TASK BRIEF: From the entries that follow, copy exactly the lines beginning at the line holding "(* ===== verification/Nvram.v ===== *)" and continuing through the line holding "only their addresses".
--- SOURCE RECORDS Enclosed Below ---
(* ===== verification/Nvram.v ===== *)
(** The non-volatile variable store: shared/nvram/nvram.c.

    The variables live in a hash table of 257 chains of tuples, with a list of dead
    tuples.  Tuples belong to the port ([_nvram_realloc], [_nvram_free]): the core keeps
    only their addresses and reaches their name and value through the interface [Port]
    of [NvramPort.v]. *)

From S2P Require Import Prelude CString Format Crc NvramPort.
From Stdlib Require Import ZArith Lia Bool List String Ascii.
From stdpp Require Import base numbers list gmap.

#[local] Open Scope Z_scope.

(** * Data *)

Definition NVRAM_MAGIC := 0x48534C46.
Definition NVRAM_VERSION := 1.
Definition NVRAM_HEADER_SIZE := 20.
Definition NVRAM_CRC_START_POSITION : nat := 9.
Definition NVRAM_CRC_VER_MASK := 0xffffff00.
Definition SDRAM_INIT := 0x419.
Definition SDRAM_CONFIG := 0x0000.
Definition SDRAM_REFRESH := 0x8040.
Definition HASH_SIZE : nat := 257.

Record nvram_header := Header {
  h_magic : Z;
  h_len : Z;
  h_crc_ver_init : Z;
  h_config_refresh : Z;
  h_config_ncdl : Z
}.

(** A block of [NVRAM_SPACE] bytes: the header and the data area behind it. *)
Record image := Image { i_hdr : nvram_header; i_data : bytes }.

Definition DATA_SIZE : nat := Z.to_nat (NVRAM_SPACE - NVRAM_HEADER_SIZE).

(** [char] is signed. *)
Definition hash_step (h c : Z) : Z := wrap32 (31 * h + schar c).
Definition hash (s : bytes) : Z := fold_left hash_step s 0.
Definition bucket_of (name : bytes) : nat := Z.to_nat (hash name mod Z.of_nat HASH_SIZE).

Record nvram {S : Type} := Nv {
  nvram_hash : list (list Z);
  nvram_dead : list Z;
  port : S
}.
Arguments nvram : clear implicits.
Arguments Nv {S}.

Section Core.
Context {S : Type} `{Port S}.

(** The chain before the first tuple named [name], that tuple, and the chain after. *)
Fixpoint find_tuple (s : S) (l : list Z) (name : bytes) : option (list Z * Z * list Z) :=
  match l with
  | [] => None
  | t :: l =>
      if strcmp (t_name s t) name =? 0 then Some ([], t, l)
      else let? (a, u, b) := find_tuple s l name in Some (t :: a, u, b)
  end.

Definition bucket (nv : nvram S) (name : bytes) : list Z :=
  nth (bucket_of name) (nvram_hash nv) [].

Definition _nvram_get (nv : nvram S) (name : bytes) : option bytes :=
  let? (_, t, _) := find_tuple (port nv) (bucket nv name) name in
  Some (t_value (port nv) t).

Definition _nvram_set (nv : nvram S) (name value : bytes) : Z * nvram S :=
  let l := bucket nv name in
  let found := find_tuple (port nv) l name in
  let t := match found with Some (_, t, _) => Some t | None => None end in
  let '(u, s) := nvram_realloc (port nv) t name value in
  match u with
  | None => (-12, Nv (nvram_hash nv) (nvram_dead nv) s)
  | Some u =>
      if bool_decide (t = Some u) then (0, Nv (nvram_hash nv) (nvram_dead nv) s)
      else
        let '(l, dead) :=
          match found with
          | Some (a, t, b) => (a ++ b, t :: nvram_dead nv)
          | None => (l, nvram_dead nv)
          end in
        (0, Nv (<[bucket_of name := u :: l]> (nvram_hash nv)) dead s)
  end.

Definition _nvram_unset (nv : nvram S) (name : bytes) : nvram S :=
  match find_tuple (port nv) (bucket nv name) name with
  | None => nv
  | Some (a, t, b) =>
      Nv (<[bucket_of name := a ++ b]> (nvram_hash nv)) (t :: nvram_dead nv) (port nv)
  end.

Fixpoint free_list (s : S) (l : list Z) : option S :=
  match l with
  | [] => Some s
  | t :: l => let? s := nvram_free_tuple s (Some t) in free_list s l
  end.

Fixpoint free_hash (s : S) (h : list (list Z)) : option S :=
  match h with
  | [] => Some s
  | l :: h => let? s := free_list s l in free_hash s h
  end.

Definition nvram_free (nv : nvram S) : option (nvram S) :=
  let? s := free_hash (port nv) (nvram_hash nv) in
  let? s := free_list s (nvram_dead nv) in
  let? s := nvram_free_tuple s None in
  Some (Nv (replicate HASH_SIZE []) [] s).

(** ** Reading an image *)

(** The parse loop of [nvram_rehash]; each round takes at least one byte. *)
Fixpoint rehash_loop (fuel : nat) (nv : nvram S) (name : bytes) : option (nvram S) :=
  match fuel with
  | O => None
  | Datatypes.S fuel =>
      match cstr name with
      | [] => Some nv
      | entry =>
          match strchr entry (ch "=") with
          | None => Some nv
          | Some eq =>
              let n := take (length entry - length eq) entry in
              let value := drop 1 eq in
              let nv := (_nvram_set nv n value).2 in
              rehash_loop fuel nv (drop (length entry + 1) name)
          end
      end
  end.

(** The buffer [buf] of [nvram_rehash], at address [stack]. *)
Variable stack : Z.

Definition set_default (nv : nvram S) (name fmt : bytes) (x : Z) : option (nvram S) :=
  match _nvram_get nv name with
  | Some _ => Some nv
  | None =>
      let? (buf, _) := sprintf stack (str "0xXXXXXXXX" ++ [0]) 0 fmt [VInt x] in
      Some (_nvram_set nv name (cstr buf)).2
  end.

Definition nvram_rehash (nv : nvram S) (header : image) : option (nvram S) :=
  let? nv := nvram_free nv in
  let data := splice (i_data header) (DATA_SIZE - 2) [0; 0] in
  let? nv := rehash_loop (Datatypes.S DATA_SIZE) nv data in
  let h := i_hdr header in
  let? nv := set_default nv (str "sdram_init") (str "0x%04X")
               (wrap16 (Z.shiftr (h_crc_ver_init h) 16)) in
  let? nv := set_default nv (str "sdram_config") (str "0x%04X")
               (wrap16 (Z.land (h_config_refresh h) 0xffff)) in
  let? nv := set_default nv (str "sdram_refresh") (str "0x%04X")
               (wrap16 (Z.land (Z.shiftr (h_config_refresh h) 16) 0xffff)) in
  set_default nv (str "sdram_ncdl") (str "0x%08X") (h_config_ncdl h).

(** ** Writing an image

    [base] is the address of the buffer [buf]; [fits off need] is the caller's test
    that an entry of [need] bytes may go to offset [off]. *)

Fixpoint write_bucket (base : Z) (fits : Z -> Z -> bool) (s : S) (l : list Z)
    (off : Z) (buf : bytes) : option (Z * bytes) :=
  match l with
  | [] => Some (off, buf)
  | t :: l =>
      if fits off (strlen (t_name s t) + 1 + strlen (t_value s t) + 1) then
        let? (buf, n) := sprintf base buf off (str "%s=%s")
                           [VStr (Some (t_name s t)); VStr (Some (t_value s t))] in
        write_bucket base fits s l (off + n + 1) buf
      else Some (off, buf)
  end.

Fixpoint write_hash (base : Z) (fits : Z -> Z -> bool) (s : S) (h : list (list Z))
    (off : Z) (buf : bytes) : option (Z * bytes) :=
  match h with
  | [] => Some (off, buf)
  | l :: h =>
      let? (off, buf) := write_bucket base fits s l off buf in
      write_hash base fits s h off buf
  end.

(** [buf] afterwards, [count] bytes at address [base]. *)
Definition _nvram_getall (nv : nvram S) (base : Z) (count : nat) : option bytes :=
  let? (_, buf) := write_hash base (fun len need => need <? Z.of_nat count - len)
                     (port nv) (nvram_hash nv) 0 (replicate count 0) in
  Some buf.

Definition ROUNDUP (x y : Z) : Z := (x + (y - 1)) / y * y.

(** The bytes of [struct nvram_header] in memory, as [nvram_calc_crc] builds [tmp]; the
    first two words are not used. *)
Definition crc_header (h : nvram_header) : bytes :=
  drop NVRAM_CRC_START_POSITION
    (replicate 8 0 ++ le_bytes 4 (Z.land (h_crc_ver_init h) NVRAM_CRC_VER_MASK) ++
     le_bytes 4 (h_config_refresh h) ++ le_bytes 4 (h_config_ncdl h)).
--- End of Enclosed SOURCE RECORDS ---
--- SOURCE RECORDS Enclosed Below ---
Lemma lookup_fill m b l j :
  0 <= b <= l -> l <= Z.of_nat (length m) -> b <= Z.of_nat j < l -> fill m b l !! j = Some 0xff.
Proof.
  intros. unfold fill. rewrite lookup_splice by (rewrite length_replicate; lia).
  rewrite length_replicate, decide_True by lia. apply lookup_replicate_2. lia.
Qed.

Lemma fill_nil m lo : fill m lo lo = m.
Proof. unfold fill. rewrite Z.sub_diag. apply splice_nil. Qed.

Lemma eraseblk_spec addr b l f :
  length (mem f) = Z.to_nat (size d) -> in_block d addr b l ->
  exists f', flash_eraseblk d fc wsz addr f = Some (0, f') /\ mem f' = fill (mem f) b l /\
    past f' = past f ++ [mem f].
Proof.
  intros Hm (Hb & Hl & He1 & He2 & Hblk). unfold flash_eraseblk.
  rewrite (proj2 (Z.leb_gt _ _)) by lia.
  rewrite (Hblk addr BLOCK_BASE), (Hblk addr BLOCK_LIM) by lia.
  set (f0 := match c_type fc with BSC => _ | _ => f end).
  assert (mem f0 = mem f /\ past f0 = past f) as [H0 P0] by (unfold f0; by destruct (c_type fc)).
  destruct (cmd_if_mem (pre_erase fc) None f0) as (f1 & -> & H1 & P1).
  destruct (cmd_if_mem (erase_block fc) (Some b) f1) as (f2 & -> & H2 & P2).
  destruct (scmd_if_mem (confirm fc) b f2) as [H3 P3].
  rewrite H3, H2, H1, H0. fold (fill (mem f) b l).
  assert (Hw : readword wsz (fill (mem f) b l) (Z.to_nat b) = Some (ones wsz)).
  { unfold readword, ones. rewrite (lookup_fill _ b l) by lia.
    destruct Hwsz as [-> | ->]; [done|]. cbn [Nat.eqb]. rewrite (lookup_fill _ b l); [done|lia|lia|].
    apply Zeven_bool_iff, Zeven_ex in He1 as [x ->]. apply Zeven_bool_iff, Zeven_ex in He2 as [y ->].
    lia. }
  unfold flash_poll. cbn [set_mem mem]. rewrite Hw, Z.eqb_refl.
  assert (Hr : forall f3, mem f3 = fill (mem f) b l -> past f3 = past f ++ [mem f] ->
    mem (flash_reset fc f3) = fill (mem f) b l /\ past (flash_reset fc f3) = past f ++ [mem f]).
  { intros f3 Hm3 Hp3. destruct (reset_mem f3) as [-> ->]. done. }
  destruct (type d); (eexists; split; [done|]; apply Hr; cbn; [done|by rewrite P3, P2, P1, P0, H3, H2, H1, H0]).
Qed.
--- End of Enclosed SOURCE RECORDS ---
ANSWER SECTION:
(* ===== verification/Nvram.v ===== *)
(** The non-volatile variable store: shared/nvram/nvram.c.

    The variables live in a hash table of 257 chains of tuples, with a list of dead
    tuples.  Tuples belong to the port ([_nvram_realloc], [_nvram_free]): the core keeps
    only their addresses and reaches their name and value through the interface [Port]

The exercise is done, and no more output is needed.